Stored data

....................

(* ===== verification/TallocRep.v ===== *)
(** * Talloc: the forest that the chunks stand for

    A node has the list of its children and the list of the handles that refer to
    it; [conc] gives the headers, with their links, for which the lists stand.
    The lemmas say what the operations on lists of siblings and of handles do. *)

From S2P Require Import Prelude Talloc.

(** ** Doubly linked lists *)

Fixpoint next_in (l : list Z) (x : Z) : Z :=
  match l with
  | [] => 0
  | a :: l => if a =? x then hd 0 l else next_in l x
  end.

Fixpoint prev_from (p : Z) (l : list Z) (x : Z) : Z :=
  match l with
  | [] => 0
  | a :: l => if a =? x then p else prev_from a l x
  end.

Definition prev_in : list Z -> Z -> Z := prev_from 0.

(** [l] without [x]. *)
Definition rm (x : Z) (l : list Z) : list Z := filter (fun y => y <> x) l.
#[global] Arguments rm : simpl never.

Lemma rm_cons x a l : rm x (a :: l) = if a =? x then rm x l else a :: rm x l.
Proof.
  unfold rm. rewrite filter_cons. destruct (Z.eqb_spec a x); case_decide; done.
Qed.

Lemma rm_id x l : x ∉ l -> rm x l = l.
Proof.
  induction l as [|a l IH]; [done|]. intros H. rewrite not_elem_of_cons in H. destruct H as [H1 H2].
  rewrite rm_cons, IH by done. destruct (Z.eqb_spec a x); congruence.
Qed.

Lemma elem_of_rm y x l : y ∈ rm x l <-> y ∈ l /\ y <> x.
Proof. unfold rm. rewrite list_elem_of_filter. tauto. Qed.

Lemma NoDup_rm x l : NoDup l -> NoDup (rm x l).
Proof. apply NoDup_filter. Qed.

(** A list of pointers to chunks. *)
Definition plist (l : list Z) : Prop := NoDup l /\ 0 ∉ l.

Lemma plist_cons a l : plist (a :: l) <-> (a <> 0 /\ a ∉ l /\ plist l).
Proof. unfold plist. rewrite NoDup_cons, not_elem_of_cons. split; [intros [[? ?] [? ?]]|intros (? & ? & ? & ?)]; auto. Qed.

Lemma plist_nil : plist [].
Proof. split; [apply NoDup_nil_2|apply not_elem_of_nil]. Qed.

Lemma plist_rm x l : plist l -> plist (rm x l).
Proof. intros [H1 H2]. split; [by apply NoDup_rm|]. by intros [H _]%elem_of_rm. Qed.

Lemma hd_in l : hd 0 l <> 0 -> hd 0 l ∈ l.
Proof. destruct l; [done|]. intros _. left. Qed.

Lemma next_notin l x : x ∉ l -> next_in l x = 0.
Proof.
  induction l as [|a l IH]; [done|]. intros [H1 H2]%not_elem_of_cons. simpl.
  destruct (Z.eqb_spec a x); [congruence|by apply IH].
Qed.

Lemma prev_from_notin p l x : x ∉ l -> prev_from p l x = 0.
Proof.
  revert p. induction l as [|a l IH]; intros p; [done|]. intros [H1 H2]%not_elem_of_cons. simpl.
  destruct (Z.eqb_spec a x); [congruence|by apply IH].
Qed.

Lemma prev_notin l x : x ∉ l -> prev_in l x = 0.
Proof. apply prev_from_notin. Qed.

Lemma next_in_elem l x : next_in l x <> 0 -> next_in l x ∈ l.
Proof.
  induction l as [|a l IH]; [done|]. simpl. destruct (a =? x).
  - intros H. right. by apply hd_in.
  - intros H. right. by apply IH.
Qed.

Lemma prev_from_elem p l x : prev_from p l x <> 0 -> prev_from p l x = p \/ prev_from p l x ∈ l.
Proof.
  revert p. induction l as [|a l IH]; intros p; [done|]. simpl. destruct (a =? x); [by left|].
  intros H. right. destruct (IH a H) as [->|H']; [left|by right].
Qed.

Lemma prev_in_elem l x : prev_in l x <> 0 -> prev_in l x ∈ l.
Proof. intros H. destruct (prev_from_elem _ _ _ H) as [H'|H']; [|done]. unfold prev_in in *. congruence. Qed.

(** The links are inverse. *)
Lemma prev_from_next p l x y : plist l -> x ∈ l -> y <> 0 -> x <> p ->
  (next_in l x = y <-> y ∈ l /\ prev_from p l y = x).
Proof.
  revert p. induction l as [|a l IH]; intros p Hl Hx Hy Hp; [by apply not_elem_of_nil in Hx|].
  apply plist_cons in Hl as (Ha & Hal & Hl). simpl. destruct (Z.eqb_spec a x) as [->|Hax].
  - split.
    + intros E. destruct l as [|b l]; simpl in E; [congruence|]. subst b.
      split; [right; left|]. destruct (Z.eqb_spec x y) as [->|_]; [by destruct Hal; left|]. simpl. by rewrite Z.eqb_refl.
    + intros [Hin E]. destruct (Z.eqb_spec x y) as [->|Hne]; [congruence|].
      apply elem_of_cons in Hin as [->|Hin]; [done|]. destruct l as [|b l]; [by apply not_elem_of_nil in Hin|]. simpl in *.
      destruct (Z.eqb_spec b y) as [->|Hb]; [done|]. exfalso. apply plist_cons in Hl as (_ & _ & Hl).
      destruct (prev_from_elem b l y) as [E'|E']; [congruence| |].
      * rewrite E in E'. subst b. apply Hal. left.
      * rewrite E in E'. apply Hal. by right.
  - apply elem_of_cons in Hx as [->|Hx]; [done|]. rewrite (IH a) by (done || congruence). rewrite elem_of_cons.
    destruct (Z.eqb_spec a y) as [->|Hne]; [|intuition congruence]. split; [intros [? _]; done|intros [_ E]; congruence].
Qed.

Lemma next_prev l x y : plist l -> x ∈ l -> y <> 0 -> (next_in l x = y <-> y ∈ l /\ prev_in l y = x).
Proof. intros Hl Hx Hy. apply prev_from_next; try done. intros ->. by apply Hl. Qed.

Lemma prev_hd l x : plist l -> x ∈ l -> (prev_in l x = 0 <-> hd 0 l = x).
Proof.
  intros Hl Hx. destruct l as [|a l]; [by apply not_elem_of_nil in Hx|]. apply plist_cons in Hl as (Ha & Hal & Hl). unfold prev_in. simpl.
  destruct (Z.eqb_spec a x) as [->|Hne]; [done|]. split; [|done].
  intros E. exfalso. apply elem_of_cons in Hx as [->|Hx]; [done|].
  assert (forall b l, b <> 0 -> plist l -> x ∈ l -> prev_from b l x <> 0) as Hgen.
  { clear. intros b l. revert b. induction l as [|c l IH]; intros b Hb Hl Hx; [by apply not_elem_of_nil in Hx|]. simpl.
    apply plist_cons in Hl as (Hc & _ & Hl). destruct (Z.eqb_spec c x); [done|]. apply elem_of_cons in Hx as [->|Hx]; [done|]. by apply IH. }
  by apply (Hgen a l Ha Hl Hx).
Qed.

Lemma next_irrefl l x : plist l -> x ∈ l -> next_in l x <> x.
Proof.
  induction l as [|a l IH]; [by intros _ H%not_elem_of_nil|]. rewrite plist_cons. intros (Ha & Hal & Hl) Hx. simpl.
  destruct (Z.eqb_spec a x) as [->|Hne].
  - destruct l as [|b l]; simpl; [congruence|]. intros ->. by destruct Hal; left.
  - apply elem_of_cons in Hx as [->|Hx]; [done|]. by apply IH.
Qed.

Lemma prev_irrefl l x : plist l -> x ∈ l -> prev_in l x <> x.
Proof.
  intros Hl Hx E. assert (x <> 0) as H0 by (intros ->; by apply Hl).
  apply (next_irrefl l x Hl Hx). apply next_prev; done.
Qed.

Lemma next_next l x y : plist l -> x <> 0 -> y <> 0 -> next_in l x = y -> next_in l y = x -> False.
Proof.
  induction l as [|a l IH]; [intros _ Hx Hy E1 E2; simpl in *; congruence|].
  rewrite plist_cons. intros (Ha & Hal & Hl) Hx Hy. simpl.
  destruct (Z.eqb_spec a x) as [Hax|Hax], (Z.eqb_spec a y) as [Hay|Hay]; subst; intros E1 E2.
  - destruct Hal. rewrite <- E1. apply hd_in. congruence.
  - destruct Hal. rewrite <- E2. apply next_in_elem. congruence.
  - destruct Hal. rewrite <- E1. apply next_in_elem. congruence.
  - by apply IH.
Qed.

(** What removing an element does to the links. *)
Lemma hd_rm x l : plist l -> hd 0 (rm x l) = if hd 0 l =? x then next_in l x else hd 0 l.
Proof.
  destruct l as [|a l]; [change (hd 0 []) with 0; by destruct (0 =? x)|]. rewrite plist_cons. intros (Ha & Hal & Hl). rewrite rm_cons. simpl.
  destruct (Z.eqb_spec a x) as [->|]; [|done]. by rewrite rm_id.
Qed.

Lemma next_rm x l z : plist l -> x <> 0 -> z <> x ->
  next_in (rm x l) z = if next_in l z =? x then next_in l x else next_in l z.
Proof.
  intros Hl Hx Hz. induction l as [|a l IH]; [change (rm x []) with (@nil Z); cbn [next_in]; by destruct (0 =? x)|].
  apply plist_cons in Hl as (Ha & Hal & Hl). rewrite rm_cons. simpl.
  destruct (Z.eqb_spec a x) as [->|Hax].
  - rewrite rm_id by done. destruct (Z.eqb_spec x z); [congruence|].
    destruct (Z.eqb_spec (next_in l z) x) as [E|]; [|done]. exfalso. apply Hal. rewrite <- E. apply next_in_elem. congruence.
  - simpl. destruct (Z.eqb_spec a z) as [->|Haz]; [|by apply IH]. rewrite hd_rm by done. done.
Qed.

Lemma prev_rm x l z : plist l -> x ∈ l -> z <> x ->
  prev_in (rm x l) z = if prev_in l z =? x then prev_in l x else prev_in l z.
Proof.
  unfold prev_in. intros Hl Hx Hz.
  assert (forall p, p <> x -> prev_from p (rm x l) z = if prev_from p l z =? x then prev_from p l x else prev_from p l z) as H.
  { clear Hx. induction l as [|a l IH]; intros p Hp; [change (rm x []) with (@nil Z); cbn [prev_from]; by destruct (0 =? x)|]. simpl.
    apply plist_cons in Hl as (Ha & Hal & Hl). rewrite rm_cons. destruct (Z.eqb_spec a x) as [->|Hax].
    - rewrite rm_id by done. destruct (Z.eqb_spec x z); [congruence|]. destruct (decide (z ∈ l)) as [Hin|Hin].
      + destruct l as [|b l]; [by apply not_elem_of_nil in Hin|]. simpl. destruct (Z.eqb_spec b z) as [->|Hb]; [by rewrite Z.eqb_refl|].
        destruct (Z.eqb_spec (prev_from b l z) x) as [E|]; [|done].
        destruct (prev_from_elem b l z) as [E'|E']; [congruence| |].
        * exfalso. apply Hal. rewrite <- E, E'. left.
        * exfalso. apply Hal. right. by rewrite <- E.
      + rewrite !prev_from_notin by done. destruct (Z.eqb_spec 0 x); [congruence|done].
    - simpl. destruct (Z.eqb_spec a z) as [->|Haz].
      + destruct (Z.eqb_spec p x); congruence.
      + by apply IH. }
  apply H. intros <-. by apply Hl.
Qed.

Lemma prev_cons x l z : plist (x :: l) -> z <> x ->
  prev_in (x :: l) z = if set z && (hd 0 l =? z) then x else prev_in l z.
Proof.
  rewrite plist_cons. intros (Hx & Hxl & Hl) Hz. unfold prev_in, set. cbn [prev_from].
  destruct (Z.eqb_spec x z); [congruence|].
  destruct l as [|a l]; cbn [prev_from hd].
  - destruct (Z.eqb_spec z 0), (Z.eqb_spec 0 z); simpl; congruence.
  - apply plist_cons in Hl as (Ha & _). destruct (Z.eqb_spec a z) as [->|]; [|by rewrite andb_false_r].
    destruct (Z.eqb_spec z 0); simpl; congruence.
Qed.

....................

- REQUIREMENT:
What lines in the data include the string "Hgen"? Copy each one.

- RESPONSE FOR THIS EXERCISE:
  assert (forall b l, b <> 0 -> plist l -> x ∈ l -> prev_from b l x <> 0) as Hgen.
  by apply (Hgen a l Ha Hl Hx).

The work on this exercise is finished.